Working with seconds, what am I missing?

Kay C Lan lan.kc.macmail at gmail.com
Mon Apr 23 20:39:09 EDT 2012


On Mon, Apr 23, 2012 at 5:05 PM, Andrew Henshaw <henshaw at me.com> wrote:

>
> Its odd as I had expected  livecode to convert the seconds to and from a
> date in the same way as all the online tools that convert unix time based
> on seconds since the epoch,  but apparently it does depend on which format
> you convert to as to what time it is.
>
> I think you may have just needed to do a little more checking.

I went to this website:

http://www.epochconverter.com/

and input your number: 1335049200

and it came up with, as you say: 21 Apr 2012 23:00:00 GMT, BUT it also came
up with 22 Apr 2012 07 19:00:00 which is the time corrected for the time
zone I'm currently in.

I then test in Terminal on OS X with:

$ date -r 1335049200

and the it came back: Sun 22 Apr 2012 19:00:00 EDT - a local time, NOT a
GMT time.

I then tested using the -u option:

$ date -ur 1335049200

and it came back: Sat 21 Apr 2012 23:00:00 UTC - as per your online
converters.

All you are seeing when you use an online converter is that they've
probably set the -u option so the output is UTC (GMT) rather than the
default time zone, which would have been where ever the server is located.

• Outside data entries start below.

Lemma survives_attr id type name value : survives holds (assign_attr id type name value) (λ _, True).
Proof.
  unfold assign_attr. destruct (matchAttr name id) as [|i] eqn:E; [by apply survives_ret|].
  destruct (attrs_of id !! i) as [p|] eqn:Ep; [|apply survives_fault].
  apply survives_if; intros _; [by apply survives_ret|].
  destruct (assignfunc p) as [f|] eqn:Ef; [|by apply survives_ret].
  apply survives_if; intros _; [|by apply survives_ret].
  eapply survives_bind; [apply survives_assign; [by eapply attrs_of_in|done]|]. intros _ _. by apply survives_ret.
Qed.

Lemma survives_values n id type good fp :
  (left fp < n)%nat →
  survives holds (ParseNAssignValue n id type good fp)
    (λ r, (left r.2 <= left fp)%nat ∧ 0 <= r.1 <= 1).
Proof.
  revert good fp. induction n as [|n IH]; intros good fp Hn; [lia|]. cbn [ParseNAssignValue].
  destruct (feof fp) eqn:He; [apply survives_ret; split; [done|by destruct good]|].
  destruct (GetaAttr_left (S (S (length (rest fp)))) fp) as (r & fp' & E & Hle & Hlt).
  { unfold left. rewrite He. lia. }
  eapply survives_done; [exact E|]. destruct r as [[name value]|].
  - eapply survives_bind; [apply survives_attr|]. intros g _.
    eapply survives_mono; [apply IH; specialize (Hlt He ltac:(done)); lia|].
    intros [z fp2] [H1 H2]. split; [|done]. cbn [snd] in *. lia.
  - apply survives_ret. split; [done|by destruct good].
Qed.

Lemma survives_groups n type good fp :
  (left fp < n)%nat → survives holds (parse_groups n type good fp) (λ _, True).
Proof.
  revert good fp. induction n as [|n IH]; intros good fp Hn; [lia|]. cbn [parse_groups].
  destruct (feof fp) eqn:He; [by apply survives_ret|].
  destruct (GetaGroup_left (S (S (length (rest fp)))) fp) as (gr & fp' & E & Hle & Hlt).
  { unfold left. rewrite He. lia. }
  specialize (Hlt He). eapply survives_done; [exact E|].
  cbv beta iota. destruct (matchGroup gr) as [|id]; [apply IH; lia|].
  apply survives_if; intros _; [apply IH; lia|].
  eapply survives_bind; [apply survives_values|].
  { unfold left. case_match; lia. }
  intros [z fp2] [H1 _]. apply IH. cbn [snd] in H1. lia.
Qed.

(** Importing any file ends, in a fault or with the variables well typed. *)
Lemma survives_file type data : survives holds (parse_file type data) (λ _, True).
Proof. apply survives_groups. unfold left. cbn [feof rest]. lia. Qed.
End import.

What you don't appreciate is that this is because they haven't gone to the
trouble, as www.epochconverter.com obviously did, to write the extra code
to search your computer to find what time zone you're in to output the
conversion into something more usable to you. The helpful people at RunRev
have done that for you with LiveCode.

Terminal and LiveCode (which I'm guessing is simply using OS X underlying
Unix for the answer) base all their 'seconds' on the same Epoch as the
online Unix converters you have used. The only difference is, Terminal and
LiveCode KNOW what time zone your computer is in so give you the answer
relative to your time zone. This is actually what you want for ALL date and
time manipulation presented to a user.

Where dates and time become tricky is when you are trying to compare them
between different users located around the world.

My general rule of thumb is:

If you are only interested in avoiding confusion surround date formats (is
2/4/12 2nd Apr or Feb 4th) then use dateItems.
If time is involved, the start with internet date (as it includes the UTC
(GMT) offset) and then convert to dateItems and apply appropriate UTC
conversions.

If you haven't gathered, I love LiveCode and dateItems. It makes it so easy
to figure out what date and time it was 83 days 98 hours 76 min ago in
India, which has an offset of UTC + 5hrs 30 min. Actually it's not that
hard with seconds, but dateItems just gel with my simple mind.